Print the records below verbatim.
-- The records follows --
(** C10 (amended).  [normCDF] is non-decreasing up to rounding: for all
    [x <= y], reals or infinities, [normCDF(x) <= normCDF(y) + 1e-9].  In
    a [blackScholesCall] result with [T > 0] and [sigma > 0] whose [d1] is
    not NaN, [d2 <= d1] and [Nd2 <= Nd1 + 1e-9].  On inputs within the
    ranges of the sliders [d1] is finite, [d2 <= d1] and [Nd2 <= Nd1]. *)
Theorem C10_normCDF_monotone :
  (forall x y : jsnum, jle x y = true ->
     jle (Default.normCDF x) (Default.normCDF y + 1e-9)%js = true /\
     jle (Reverse.normCDF x) (Reverse.normCDF y + 1e-9)%js = true)
  /\
  both_copies (fun bs =>
    forall S K T r sigma : jsnum,
      jgt T 0 = true -> jgt sigma 0 = true ->
      exists o : PricingResult,
        bs S K T r sigma = JObj o /\
        (is_nan (d1 o) = false ->
         jle (d2 o) (d1 o) = true /\ jle (Nd2 o) (Nd1 o + 1e-9)%js = true))
  /\
  both_copies (fun bs =>
    forall S K T r sigma : R,
      slider_price S -> slider_price K -> slider_params T r sigma ->
      exists o : PricingResult,
        bs (Fin S) (Fin K) (Fin T) (Fin r) (Fin sigma) = JObj o /\
        is_finite (d1 o) = true /\
        jle (d2 o) (d1 o) = true /\
        jle (Nd2 o) (Nd1 o) = true).
Proof.
  assert (Hres : forall S K T r sigma : jsnum,
     jgt T 0 = true -> jgt sigma 0 = true ->
     let o := normal_record Default.normCDF S K T r sigma in
     is_nan (d1 o) = false ->
     jle (d2 o) (d1 o) = true /\ jle (Nd2 o) (Nd1 o) = true).
  { intros S K T r sigma HT Hs o. subst o.
    unfold normal_record. cbv zeta. cbn [d1 d2 Nd1 Nd2].
    intros Hnan.
    pose proof (d2_le_d1 _ _ (vol_sqrt_cases T sigma HT Hs) Hnan) as Hle.
    split; [exact Hle | now apply normCDF_monotone_js]. }
  split; [| split].
  - intros x y H.
    split; apply jle_add_tolerance; try lra; [| change (Reverse.normCDF x) with (Default.normCDF x);
      change (Reverse.normCDF y) with (Default.normCDF y)]; now apply normCDF_monotone_js.
  - split; intros S K T r sigma HT Hs;
      pose proof (guard_false T sigma HT Hs) as Hg;
      exists (normal_record Default.normCDF S K T r sigma);
      (split; [first [apply (Default_normal_path _ _ _ _ _ Hg)
                     | apply (Reverse_normal_path _ _ _ _ _ Hg)] |]);
      intros Hnan; destruct (Hres S K T r sigma HT Hs Hnan) as [H1 H2];
      (split; [exact H1 | apply jle_add_tolerance; [lra | exact H2]]).
  - split; intros S K T r sigma HS HK HP;
      destruct (slider_positive S K T r sigma HS HK HP) as (H1 & H2 & H3 & H4 & H5);
      eexists;
      (split; [first [apply (Default_finite S K T r sigma H1 H2 H3 H5)
                     | apply (Reverse_finite S K T r sigma H1 H2 H3 H5)] |]);
      cbn [d1 d2 Nd1 Nd2 is_finite jle];
      (split; [reflexivity |]);
      pose proof (vol_sqrt_pos T sigma H3 H5) as Hv;
      (split; apply R_leb_true; [unfold d2_R; lra |]);
      apply normCDF_R_monotone; unfold d2_R; lra.
Qed.
(** * Caching bucket: cache-key codec, range merger, range cache engine,
      whole-object read cache and directory-listing cache.

    Shallow embedding of [pkg/store/cache/caching_bucket.go].  Go's [int64]
    and [int] are integers of [Z] with the two's-complement wrap-around
    written out ([wrap64]); a [[]byte] is [option (list byte)], [None] being
    the nil slice; a [map[K]V] is a [gmap]; the cache backend and the
    underlying bucket are explicit components of the state that every
    operation threads through.  Metrics and logging have no influence on any
    result and are left out. *)

From Stdlib Require Import ZArith Lia String Ascii List Bool.
From Stdlib.Strings Require Import Byte.
From stdpp Require Import base option list gmap strings.

Local Open Scope string_scope.
Local Open Scope list_scope.
Local Open Scope Z_scope.

(** ** Machine integers *)

Module Int64.

Definition min_int64 : Z := - 2 ^ 63.
Definition max_int64 : Z := 2 ^ 63 - 1.
Definition max_uint64 : Z := 2 ^ 64 - 1.

Definition in_range (z : Z) : Prop := min_int64 <= z <= max_int64.

(** Two's-complement reduction of a mathematical integer to [int64]. *)
Definition wrap64 (z : Z) : Z := (z + 2 ^ 63) mod 2 ^ 64 - 2 ^ 63.

Definition add64 (a b : Z) : Z := wrap64 (a + b).
Definition sub64 (a b : Z) : Z := wrap64 (a - b).
Definition mul64 (a b : Z) : Z := wrap64 (a * b).
(** Go's [/] and [%] truncate toward zero; the divisor is checked
    against zero by the callers (Go panics there). *)
Definition quot64 (a b : Z) : Z := wrap64 (Z.quot a b).
Definition rem64 (a b : Z) : Z := Z.rem a b.

End Int64.
Export Int64.

(** ** Errors *)

Inductive error : Type :=
| errObjNotFound
| ErrInvalidBucketCacheKeyFormat
| ErrInvalidBucketCacheKeyVerb
| ErrParseKeyInt
| io_EOF
| io_ErrUnexpectedEOF
| ctx_Canceled
| Errorf (msg : string)
| Wrapf (cause : error) (msg : string)
| ExternalErr (id : nat).

(** ** strconv and strings helpers used by the codec *)

Module Strconv.

Definition digit_char (d : Z) : ascii := ascii_of_nat (48 + Z.to_nat d).
Arguments digit_char : simpl never.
-- The records concluded --
(Answer to the exercise)
(** C10 (amended).  [normCDF] is non-decreasing up to rounding: for all
    [x <= y], reals or infinities, [normCDF(x) <= normCDF(y) + 1e-9].  In
    a [blackScholesCall] result with [T > 0] and [sigma > 0] whose [d1] is
    not NaN, [d2 <= d1] and [Nd2 <= Nd1 + 1e-9].  On inputs within the
    ranges of the sliders [d1] is finite, [d2 <= d1] and [Nd2 <= Nd1]. *)
Theorem C10_normCDF_monotone :
  (forall x y : jsnum, jle x y = true ->
     jle (Default.normCDF x) (Default.normCDF y + 1e-9)%js = true /\
     jle (Reverse.normCDF x) (Reverse.normCDF y + 1e-9)%js = true)
  /\
  both_copies (fun bs =>
    forall S K T r sigma : jsnum,
      jgt T 0 = true -> jgt sigma 0 = true ->
      exists o : PricingResult,
        bs S K T r sigma = JObj o /\
        (is_nan (d1 o) = false ->
         jle (d2 o) (d1 o) = true /\ jle (Nd2 o) (Nd1 o + 1e-9)%js = true))
  /\
  both_copies (fun bs =>
    forall S K T r sigma : R,
      slider_price S -> slider_price K -> slider_params T r sigma ->
      exists o : PricingResult,
        bs (Fin S) (Fin K) (Fin T) (Fin r) (Fin sigma) = JObj o /\
        is_finite (d1 o) = true /\
        jle (d2 o) (d1 o) = true /\
        jle (Nd2 o) (Nd1 o) = true).
Proof.
  assert (Hres : forall S K T r sigma : jsnum,
     jgt T 0 = true -> jgt sigma 0 = true ->
     let o := normal_record Default.normCDF S K T r sigma in
     is_nan (d1 o) = false ->
     jle (d2 o) (d1 o) = true /\ jle (Nd2 o) (Nd1 o) = true).
  { intros S K T r sigma HT Hs o. subst o.
    unfold normal_record. cbv zeta. cbn [d1 d2 Nd1 Nd2].
    intros Hnan.
    pose proof (d2_le_d1 _ _ (vol_sqrt_cases T sigma HT Hs) Hnan) as Hle.
    split; [exact Hle | now apply normCDF_monotone_js]. }
  split; [| split].
  - intros x y H.
    split; apply jle_add_tolerance; try lra; [| change (Reverse.normCDF x) with (Default.normCDF x);
      change (Reverse.normCDF y) with (Default.normCDF y)]; now apply normCDF_monotone_js.
  - split; intros S K T r sigma HT Hs;
      pose proof (guard_false T sigma HT Hs) as Hg;
      exists (normal_record Default.normCDF S K T r sigma);
      (split; [first [apply (Default_normal_path _ _ _ _ _ Hg)
                     | apply (Reverse_normal_path _ _ _ _ _ Hg)] |]);
      intros Hnan; destruct (Hres S K T r sigma HT Hs Hnan) as [H1 H2];
      (split; [exact H1 | apply jle_add_tolerance; [lra | exact H2]]).
  - split; intros S K T r sigma HS HK HP;
      destruct (slider_positive S K T r sigma HS HK HP) as (H1 & H2 & H3 & H4 & H5);
      eexists;
      (split; [first [apply (Default_finite S K T r sigma H1 H2 H3 H5)
                     | apply (Reverse_finite S K T r sigma H1 H2 H3 H5)] |]);
      cbn [d1 d2 Nd1 Nd2 is_finite jle];
      (split; [reflexivity |]);
      pose proof (vol_sqrt_pos T sigma H3 H5) as Hv;
      (split; apply R_leb_true; [unfold d2_R; lra |]);
      apply normCDF_R_monotone; unfold d2_R; lra.
Qed.
(** * Caching bucket: cache-key codec, range merger, range cache engine,
      whole-object read cache and directory-listing cache.

    Shallow embedding of [pkg/store/cache/caching_bucket.go].  Go's [int64]
    and [int] are integers of [Z] with the two's-complement wrap-around
    written out ([wrap64]); a [[]byte] is [option (list byte)], [None] being
    the nil slice; a [map[K]V] is a [gmap]; the cache backend and the
    underlying bucket are explicit components of the state that every
    operation threads through.  Metrics and logging have no influence on any
    result and are left out. *)

From Stdlib Require Import ZArith Lia String Ascii List Bool.
From Stdlib.Strings Require Import Byte.
From stdpp Require Import base option list gmap strings.

Local Open Scope string_scope.
Local Open Scope list_scope.
Local Open Scope Z_scope.

(** ** Machine integers *)

Module Int64.

Definition min_int64 : Z := - 2 ^ 63.
Definition max_int64 : Z := 2 ^ 63 - 1.
Definition max_uint64 : Z := 2 ^ 64 - 1.

Definition in_range (z : Z) : Prop := min_int64 <= z <= max_int64.

(** Two's-complement reduction of a mathematical integer to [int64]. *)
Definition wrap64 (z : Z) : Z := (z + 2 ^ 63) mod 2 ^ 64 - 2 ^ 63.

Definition add64 (a b : Z) : Z := wrap64 (a + b).
Definition sub64 (a b : Z) : Z := wrap64 (a - b).
Definition mul64 (a b : Z) : Z := wrap64 (a * b).
(** Go's [/] and [%] truncate toward zero; the divisor is checked
    against zero by the callers (Go panics there). *)
Definition quot64 (a b : Z) : Z := wrap64 (Z.quot a b).
Definition rem64 (a b : Z) : Z := Z.rem a b.

End Int64.
Export Int64.

(** ** Errors *)

Inductive error : Type :=
| errObjNotFound
| ErrInvalidBucketCacheKeyFormat
| ErrInvalidBucketCacheKeyVerb
| ErrParseKeyInt
| io_EOF
| io_ErrUnexpectedEOF
| ctx_Canceled
| Errorf (msg : string)
| Wrapf (cause : error) (msg : string)
| ExternalErr (id : nat).

(** ** strconv and strings helpers used by the codec *)

Module Strconv.

Definition digit_char (d : Z) : ascii := ascii_of_nat (48 + Z.to_nat d).
Arguments digit_char : simpl never.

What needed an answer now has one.